▸ Exercise directions:
Beneath this instruction is a block of data; output from it exactly the lines that run from the one containing "existsb (fun k => like_list" through the one containing "(** [SELECT name", inclusive.

┏━━

Definition format_row (columns : list string) (row : list sqlval)
  : list (string * sqlval) :=
  fold_left (fun acc cv => dict_set (fst cv) (snd cv) acc) (combine columns row) [].

(** [execute_sql] (lines 517-554); [run] is the engine's answer to
    [c.execute(sql)], [None] when it raises. *)
Definition execute_sql (run : string -> option cursor) (body : option string)
  : response :=
  match body with
  | None => RError 400 EIncomplete
  | Some sql =>
      if String.eqb sql "" then RError 400 EIncomplete
      else match run sql with
           | None => RError 500 EException
           | Some c =>
               if is_select sql
               then RQuery (map (format_row (cur_description c)) (cur_rows c))
                           (cur_description c)
               else RAffected (cur_rowcount c)
           end
  end.

(** ** DELETE /api/tables/<table_name>, GET /api/tables, GET /api/database-status *)

(** [delete_table] (lines 270-299): the DROP is committed as soon as it runs;
    the DELETE on the design database comes after it, and when that write
    raises the handler answers 500 with the table already gone. *)
Definition delete_table (t : string) (w : world) : response * world :=
  if negb (table_exists (w_catalog w) t) then (RError 404 ETableMissing, w)
  else
    let '(ok, w1) := exec_ddl w (SDrop t) in
    if negb ok then (RError 500 EException, w1)
    else if w_store_ok w1
    then (RMessage,
          set_designs w1 (filter (fun e => negb (String.eqb (fst e) t)) (w_designs w1)))
    else (RError 500 EException, w1).

Local Open Scope char_scope.

(** SQLite's [LIKE] without ESCAPE: [%] matches any run of characters, [_]
    any one character, and other characters match case-insensitively on
    ASCII. *)
Fixpoint like_list (p s : list ascii) {struct p} : bool :=
  match p with
  | [] => match s with [] => true | _ :: _ => false end
  | c :: p' =>
      if Ascii.eqb c "%" then
        existsb (fun k => like_list p' (skipn k s)) (seq 0 (S (length s)))
      else if Ascii.eqb c "_" then
        match s with [] => false | _ :: s' => like_list p' s' end
      else
        match s with
        | [] => false
        | c' :: s' => Ascii.eqb (upper_char c) (upper_char c') && like_list p' s'
        end
  end.

Local Close Scope char_scope.

Definition sql_like (s pattern : string) : bool :=
  like_list (list_ascii_of_string pattern) (list_ascii_of_string s).

(** [SELECT name FROM sqlite_master WHERE type='table' AND name NOT LIKE
    'sqlite_%'], shared by [get_all_tables] and [get_database_status]. *)
Definition listed_table_names (cat : catalog) : list string :=
  filter (fun n => negb (sql_like n "sqlite_%")) (map fst cat).

(** [get_all_tables] (lines 302-324): the structure of every listed table,
    kept when it is truthy. *)
Definition get_all_tables (w : world) : list table_info :=
  flat_map (fun n => match get_table_structure w n with
                     | Some ti => [ti]
                     | None => []
                     end)
           (listed_table_names (w_catalog w)).

(** The body of GET /api/database-status. *)
Record db_status : Type := mk_db_status {
  st_tables_count : nat;
  st_tables : list string;
  st_database_size : Z;
  st_last_updated : string
}.

(** [get_database_status] (lines 557-582); the file size
    ([os.path.getsize]) and the clock ([datetime.now().isoformat()]) come
    from outside. *)
Definition get_database_status (w : world) (size : Z) (now : string) : db_status :=
  let tables := listed_table_names (w_catalog w) in
  {| st_tables_count := length tables;
     st_tables := tables;
     st_database_size := size;
     st_last_updated := now |}.

(** ** Invariants of the two stores *)

(** [sqlite_master] holds one table per name. *)
Definition catalog_ok (cat : catalog) : Prop := NoDup (map fst cat).

(** [table_designs_simple] holds one row per table name ([table_name] is
    UNIQUE), and the design stored under a name carries that name. *)
Definition designs_ok (ds : list (string * design)) : Prop :=
  NoDup (map fst ds) /\ Forall (fun e => d_name (snd e) = fst e) ds.

(** A name that the listing query drops: "sqlite", in any letter case,
    followed by at least one character. *)
Definition sqlite_prefixed (n : string) : Prop :=
  exists pre c rest,
    list_ascii_of_string n = app pre (c :: rest) /\
    map upper_char pre = list_ascii_of_string "SQLITE".

(** ** Sample data: the users table of the spec *)

Definition plain_field (n ty : string) : field :=
  mk_field n ty VNone None VNone VNone VNone.

Definition id_field : field :=
  mk_field "id" "INTEGER" VNone None VNone (VBool true) VNone.

Definition email_field : field :=
  mk_field "email" "TEXT" VNone (Some (VBool false)) (VBool true) VNone VNone.

Definition users_design : design :=
  mk_design "users" VNone [id_field; email_field].

Definition empty_world : world := mk_world [] [] true [].

(** The world after POST /api/tables with the users design. *)
Definition users_world : world := snd (create_table (Some users_design) empty_world).

(** The users table with a two-column primary key. *)
Definition pair_design : design :=
  mk_design "pairs" VNone
    [mk_field "a" "INTEGER" VNone None VNone (VBool true) VNone;
     mk_field "b" "INTEGER" VNone None VNone (VBool true) VNone].

(** The field of the spec's AddField example: [{name: "age", type: "INTEGER",
    default: 0}]. *)
Definition age_field : field :=
  mk_field "age" "INTEGER" VNone None VNone VNone (VInt 0).

(** An engine answer for the statement [VALUES (1, 2)]: one row, columns
    [column1] and [column2], and [rowcount] -1 as for every query. *)
Definition values_run (sql : string) : option cursor :=
  Some (mk_cursor ["column1"; "column2"] [[SInt 1; SInt 2]] (-1)).

(** The world of the users example in which writes to the design database
    fail. *)
Definition store_down_world : world := mk_world [] [] false [].


Definition note_field : field := plain_field "note" "TEXT".

(** A user table whose name merely begins with the letters of the
    internal prefix. *)
Definition sqlitedata_world : world :=
  snd (create_table (Some (mk_design "sqlitedata" VNone [plain_field "x" "TEXT"])) users_world).

(** The email field retyped. *)
Definition text_email_field : field := plain_field "email" "VARCHAR".

(** ** Spec-side notions *)

(** The cross-store invariant of the spec: the live column names are the
    design's field names, and the live primary keys are the fields the design
    marks primary. *)
Definition consistent_with (ti : table_info) (d : design) : Prop :=
  (forall n, In n (map ci_name (ti_columns ti)) <-> In n (field_names (d_fields d))) /\
  (forall n, In n (ti_primary_keys ti)
             <-> In n (field_names (filter (fun f => truthy (f_primary f)) (d_fields d)))).

(** Statements that open with a read-only query keyword, in the spec's
    sense: SELECT, VALUES or EXPLAIN. *)
Definition spec_read_only_keywords : list string := ["SELECT"; "VALUES"; "EXPLAIN"].

Definition spec_is_query (sql : string) : bool :=
  existsb (fun k => String.prefix k (py_upper (py_strip sql))) spec_read_only_keywords.

(** ** Sanity checks on the samples *)

Example users_create_sql :
  render_stmt (build_create users_design)
  = "CREATE TABLE users (id INTEGER, email TEXT NOT NULL UNIQUE, PRIMARY KEY (id))".
Proof. reflexivity. Qed.

Example z_to_string_samples :
  map z_to_string [0; 7; 10; 255; -42; 1000]%Z = ["0"; "7"; "10"; "255"; "-42"; "1000"].
Proof. reflexivity. Qed.

Example is_select_samples :
  map is_select ["  select * from users"; "SELECT 1"; "DELETE FROM users"; "VALUES (1)"]
  = [true; true; false; false].
Proof. reflexivity. Qed.

(** ** Facts about the model *)

Lemma remove_table_absent : forall cat t,
  table_exists cat t = false -> remove_table cat t = cat.
Proof.
  induction cat as [|[n cols] rest IH]; intros t H; simpl in *; [reflexivity|].
  apply orb_false_iff in H as [H1 H2]. rewrite H1. simpl. f_equal. auto.
Qed.

Lemma table_exists_remove : forall cat t, table_exists (remove_table cat t) t = false.
Proof.
  induction cat as [|[n cols] rest IH]; intros t; simpl; [reflexivity|].
  destruct (String.eqb n t) eqn:E; simpl; [apply IH|]. rewrite E. apply IH.
Qed.

Lemma remove_table_app_self : forall cat t x,
  remove_table (app cat [(t, x)]) t = remove_table cat t.
Proof.
  intros. unfold remove_table. rewrite filter_app. simpl.
  rewrite String.eqb_refl. simpl. apply app_nil_r.
Qed.

Lemma table_exists_app_self : forall cat t x, table_exists (app cat [(t, x)]) t = true.
Proof.
  intros. unfold table_exists. rewrite existsb_app. simpl.
  rewrite String.eqb_refl. apply orb_true_r.
Qed.

Lemma lookup_table_exists : forall cat t cols,
  lookup_table cat t = Some cols -> table_exists cat t = true.
Proof.
  induction cat as [|[n c] rest IH]; intros t cols H; unfold lookup_table in *; simpl in *;
    [discriminate|].
  destruct (String.eqb n t); [reflexivity|]. simpl. eapply IH. exact H.
Qed.

Lemma lookup_set_table : forall cat t cols cols',
  lookup_table cat t = Some cols -> lookup_table (set_table cat t cols') t = Some cols'.
Proof.
  induction cat as [|[n c] rest IH]; intros t cols cols' H; unfold lookup_table in *;
    simpl in *; [discriminate|].
  destruct (String.eqb n t) eqn:E; simpl.
  - rewrite String.eqb_refl. reflexivity.
  - rewrite E. eapply IH. exact H.
Qed.
(** C2, amended. Two chunk capacities that are each a positive multiple of
    the key length, or at least the length of the source, give the same
    output: the one of a single [xorCipher] call over the whole source. *)
Theorem chunk_capacity_aligned (cap1 cap2 : nat) (D key : list Z) :
  D <> [] -> (0 < strlen key)%nat ->
  (0 < cap1)%nat -> (strlen key | cap1)%nat \/ (length D <= cap1)%nat ->
  (0 < cap2)%nat -> (strlen key | cap2)%nat \/ (length D <= cap2)%nat ->
  chunked_run cap1 D key = chunked_run cap2 D key /\
  chunked_run cap1 D key = xorCipher D (length D) key (strlen key) /\
  chunked_run cap1 D key = Some (transform_spec D key (strlen key) 0).
Proof.
  intros Hnil Hkey Hcap1 Hal1 Hcap2 Hal2.
  assert (forall cap, (0 < cap)%nat ->
            (strlen key | cap)%nat \/ (length D <= cap)%nat ->
            chunked_run cap D key = Some (transform_spec D key (strlen key) 0)) as Hrun.
  { intros cap Hcap Hal. rewrite chunked_run_calm by assumption. f_equal.
    destruct Hal as [Hdiv | Hfit].
    - apply chunked_xor_divides; assumption.
    - apply chunked_xor_one_chunk; assumption. }
  rewrite !Hrun by assumption.
  pose proof (strlen_le key).
  rewrite xorCipher_defined by lia. auto.
Qed.

Lemma chunk_capacity_aligned_witness :
  chunked_run 4 [1; 2; 3; 4; 5; 6; 7; 8; 9] [65; 66] =
  chunked_run 10 [1; 2; 3; 4; 5; 6; 7; 8; 9] [65; 66].
Proof.
  apply (chunk_capacity_aligned 4 10 [1; 2; 3; 4; 5; 6; 7; 8; 9] [65; 66]).
  - discriminate.
  - simpl. lia.
  - lia.
  - left. exists 2%nat. reflexivity.
  - lia.
  - right. simpl. lia.
Defined.

(** C3 (key cycling across a chunk boundary). With the key [AB] and the
    source [00 00 00], the two calls of [xorCipher] on [00 00] and on [00]
    give together what one call on the three bytes gives, [41 42 41]; the
    second call computes what the contract computes from offset 2; and the
    loop with a 2-byte buffer writes those three bytes. *)
Theorem key_cycling_example :
  xorCipher [0; 0] 2 [0x41; 0x42] (strlen [0x41; 0x42]) = Some [0x41; 0x42] /\
  xorCipher [0] 1 [0x41; 0x42] (strlen [0x41; 0x42]) = Some [0x41] /\
  xorCipher [0; 0; 0] 3 [0x41; 0x42] (strlen [0x41; 0x42]) = Some [0x41; 0x42; 0x41] /\
  transform_spec [0; 0] [0x41; 0x42] 2 0 ++ transform_spec [0] [0x41; 0x42] 2 2
    = [0x41; 0x42; 0x41] /\
  chunked_run 2 [0; 0; 0] [0x41; 0x42] = Some [0x41; 0x42; 0x41].
Proof. repeat split; vm_compute; reflexivity. Qed.

(** C6 (decryption is encryption). [decryptFile] returns what [encryptFile]
    returns on the same arguments and leaves the same files. *)
Theorem decrypt_is_encrypt (fuel : nat) (e : env) (inputFile outputFile : string)
    (key : list Z) (files : gmap string (list Z)) :
  decryptFile fuel e inputFile outputFile key files =
  encryptFile fuel e inputFile outputFile key files.
Proof. reflexivity. Qed.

┗━━

▸ Exercise answer:
        existsb (fun k => like_list p' (skipn k s)) (seq 0 (S (length s)))
      else if Ascii.eqb c "_" then
        match s with [] => false | _ :: s' => like_list p' s' end
      else
        match s with
        | [] => false
        | c' :: s' => Ascii.eqb (upper_char c) (upper_char c') && like_list p' s'
        end
  end.

Local Close Scope char_scope.

Definition sql_like (s pattern : string) : bool :=
  like_list (list_ascii_of_string pattern) (list_ascii_of_string s).

(** [SELECT name FROM sqlite_master WHERE type='table' AND name NOT LIKE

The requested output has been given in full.